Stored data
= = = = = = =

Definition set_MsgBytes (v : Slice) (p : PipelinePack) : PipelinePack :=
  mkPack v (Message p) (Config p) (Decoder p) (Decoders p) (Filters p)
    (Outputs p) (Decoded p) (Blocked p) (FilterChain p) (ChainCount p)
    (OutputNames p).
Definition set_Decoder (v : string) (p : PipelinePack) : PipelinePack :=
  mkPack (MsgBytes p) (Message p) (Config p) v (Decoders p) (Filters p)
    (Outputs p) (Decoded p) (Blocked p) (FilterChain p) (ChainCount p)
    (OutputNames p).
Definition set_Decoders (v : gmap string DecoderT) (p : PipelinePack) : PipelinePack :=
  mkPack (MsgBytes p) (Message p) (Config p) (Decoder p) v (Filters p)
    (Outputs p) (Decoded p) (Blocked p) (FilterChain p) (ChainCount p)
    (OutputNames p).
Definition set_Filters (v : gmap string FilterT) (p : PipelinePack) : PipelinePack :=
  mkPack (MsgBytes p) (Message p) (Config p) (Decoder p) (Decoders p) v
    (Outputs p) (Decoded p) (Blocked p) (FilterChain p) (ChainCount p)
    (OutputNames p).
Definition set_Outputs (v : gmap string OutputT) (p : PipelinePack) : PipelinePack :=
  mkPack (MsgBytes p) (Message p) (Config p) (Decoder p) (Decoders p)
    (Filters p) v (Decoded p) (Blocked p) (FilterChain p) (ChainCount p)
    (OutputNames p).
Definition set_Decoded (v : bool) (p : PipelinePack) : PipelinePack :=
  mkPack (MsgBytes p) (Message p) (Config p) (Decoder p) (Decoders p)
    (Filters p) (Outputs p) v (Blocked p) (FilterChain p) (ChainCount p)
    (OutputNames p).
Definition set_Blocked (v : bool) (p : PipelinePack) : PipelinePack :=
  mkPack (MsgBytes p) (Message p) (Config p) (Decoder p) (Decoders p)
    (Filters p) (Outputs p) (Decoded p) v (FilterChain p) (ChainCount p)
    (OutputNames p).
Definition set_FilterChain (v : string) (p : PipelinePack) : PipelinePack :=
  mkPack (MsgBytes p) (Message p) (Config p) (Decoder p) (Decoders p)
    (Filters p) (Outputs p) (Decoded p) (Blocked p) v (ChainCount p)
    (OutputNames p).
Definition set_OutputNames (v : gmap string bool) (p : PipelinePack) : PipelinePack :=
  mkPack (MsgBytes p) (Message p) (Config p) (Decoder p) (Decoders p)
    (Filters p) (Outputs p) (Decoded p) (Blocked p) (FilterChain p)
    (ChainCount p) v.

(** Modelled from the spec: the capabilities the core consumes, which the
    package declares outside this file.  [Decode] "mutates the unit's
    message field from its raw buffer" and may fail; [FilterMsg] "may set
    Blocked; may mutate the unit's message or routing state"; [Deliver] is
    a "side-effecting sink", so it reads the pack and changes the world
    only; [Event] is the handler of a plugin's shared state;
    [notifyPost] is [notify.Post(eventType, nil)] and [emptyMessage] is
    [Message{}].  An error is the text its [Error()] gives.  Plugin calls
    return: a plugin that panics or loops is outside the model. *)
Class Plugins := {
  emptyMessage : Msg;
  Decode : DecoderT → PipelinePack → World → PipelinePack * World * option string;
  FilterMsg : FilterT → PipelinePack → World → PipelinePack * World;
  Deliver : OutputT → PipelinePack → World → World;
  Event : GlobalT → string → World → World;
  notifyPost : string → World → World * option string
}.

Context `{Plugins} `{MapRange}.

(** ** What a run does

    The calls a run makes to plugins, to the logger, to [Zero] and to the
    recycle channel, in order.  A filter call records the pack as the
    filter left it. *)
Inductive Effect :=
| Log (line : string)
| CallDecode (decoderName : string) (err : option string)
| CallFilterMsg (filterName : string) (after : PipelinePack)
| CallFilterMsgNil (filterName : string)
| CallDeliver (outputName : string)
| CallZero
| SendRecycle
| CallPost (eventType : string) (err : option string)
| CallEvent (kind : PluginKind) (pluginName : string) (eventType : string).

(** A buffered channel of packs: [make(chan *PipelinePack, n)]. *)
Record Chan := mkChan { chanCap : nat; chanBuf : list PipelinePack }.

(** [make] panics on a negative size.  It also panics on a size whose
    buffer the runtime cannot allocate; that limit is the runtime's and the
    platform's, not this file's, and is not modelled: [Some] says that the
    size is not negative, [None] that [make] panics. *)
Definition make_chan (size : Z) : option Chan :=
  if (size <? 0)%Z then None else Some (mkChan (Z.to_nat size) []).

(** [c <- x]: [None] when the buffer is full and the sender has to wait. *)
Definition chan_send (c : Chan) (x : PipelinePack) : option Chan :=
  if (length (chanBuf c) <? chanCap c)%nat
  then Some (mkChan (chanCap c) (chanBuf c ++ [x]))
  else None.

(** [<-c]: [None] when the buffer is empty and the receiver has to wait. *)
Definition chan_recv (c : Chan) : option (PipelinePack * Chan) :=
  match chanBuf c with
  | [] => None
  | x :: rest => Some (x, mkChan (chanCap c) rest)
  end.

(** The state one call of [pipeline] works on: the pack its argument
    points to, the world, the trace so far, and the recycle channel the
    closure captured. *)
Record St := mkSt {
  st_pack : PipelinePack;
  st_world : World;
  st_trace : list Effect;
  st_chan : Chan
}.

(** How a statement ends: it falls through with a value, it executes
    [return], it panics, or the goroutine waits on a channel for good. *)
Inductive Ctl (A : Type) :=
| Next (a : A)
| Returned
| Panicking (reason : string)
| Parked.
Arguments Next {A} a.
Arguments Returned {A}.
Arguments Panicking {A} reason.
Arguments Parked {A}.

Definition Go (A : Type) : Type := St → Ctl A * St.

#[export] Instance Go_ret : MRet Go := λ A a s, (Next a, s).
#[export] Instance Go_bind : MBind Go := λ A B k m s,
  match m s with
  | (Next a, s') => k a s'
  | (Returned, s') => (Returned, s')
  | (Panicking reason, s') => (Panicking reason, s')
  | (Parked, s') => (Parked, s')
  end.

Definition return_ {A} : Go A := λ s, (Returned, s).
Definition panic {A} (reason : string) : Go A := λ s, (Panicking reason, s).
Definition getPack : Go PipelinePack := λ s, (Next (st_pack s), s).
Definition modifyPack (f : PipelinePack → PipelinePack) : Go unit := λ s,
  (Next tt, mkSt (f (st_pack s)) (st_world s) (st_trace s) (st_chan s)).
Definition emit (e : Effect) : Go unit := λ s,
  (Next tt, mkSt (st_pack s) (st_world s) (st_trace s ++ [e]) (st_chan s)).
Definition logPrintf (line : string) : Go unit := emit (Log line).

(** A call of a function of this file: its [return] ends the call, not the
    caller. *)
Definition call (f : Go unit) : Go unit := λ s,
  match f s with
  | (Returned, s') => (Next tt, s')
  | r => r
  end.

(** [defer]: the deferred function runs when the body has ended, by
    falling through, by [return] or by a panic, and the body's way of
    ending stands unless the deferred function itself panics or waits. *)
Definition defer {A} (deferred : Go unit) (body : Go A) : Go A := λ s,
  match body s with
  | (Parked, s1) => (Parked, s1)
  | (r, s1) =>
      match deferred s1 with
      | (Panicking reason, s2) => (Panicking reason, s2)
      | (Parked, s2) => (Parked, s2)
      | (_, s2) => (r, s2)
      end
  end.

Definition callDecode (decoderName : string) (decoder : DecoderT) : Go (option string) := λ s,
  let '(pack, world, err) := Decode decoder (st_pack s) (st_world s) in
  (Next err, mkSt pack world (st_trace s ++ [CallDecode decoderName err]) (st_chan s)).

Definition callFilterMsg (filterName : string) (filter : FilterT) : Go unit := λ s,
  let '(pack, world) := FilterMsg filter (st_pack s) (st_world s) in
  (Next tt, mkSt pack world (st_trace s ++ [CallFilterMsg filterName pack]) (st_chan s)).

Definition callDeliver (outputName : string) (output : OutputT) : Go unit := λ s,
  (Next tt, mkSt (st_pack s) (Deliver output (st_pack s) (st_world s))
              (st_trace s ++ [CallDeliver outputName]) (st_chan s)).

(** A method call through a nil interface value. *)
Definition nil_dereference : string :=
  "runtime error: invalid memory address or nil pointer dereference".

(** ** NewPipelinePack *)

(** [for name, wrapper := range wrappers { instances[name] = wrapper.Create() }]:
    the body of [InitDecoders], [InitFilters] and [InitOutputs].  The type
    assertion on the created plugin holds by the wrapper's type. *)
Definition createAll {T : Type} (wrappers : gmap string (PluginWrapper T))
    (instances : gmap string T) (world : World) : gmap string T * World :=
  foldl (λ acc entry,
           let '(inst, world) := Create (snd entry) (snd acc) in
           (<[fst entry := inst]> (fst acc), world))
        (instances, world) (rangeMap wrappers).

= = = = = = =

# INSTRUCTIONS TO FOLLOW
Please transcribe only the lines in the records above running from the line that has "(** ** NewPipelinePack *)" through the line that has "assertion on the", both included, exactly as they appear.

# TASK OUTPUT
(** ** NewPipelinePack *)

(** [for name, wrapper := range wrappers { instances[name] = wrapper.Create() }]:
    the body of [InitDecoders], [InitFilters] and [InitOutputs].  The type
    assertion on the created plugin holds by the wrapper's type. *)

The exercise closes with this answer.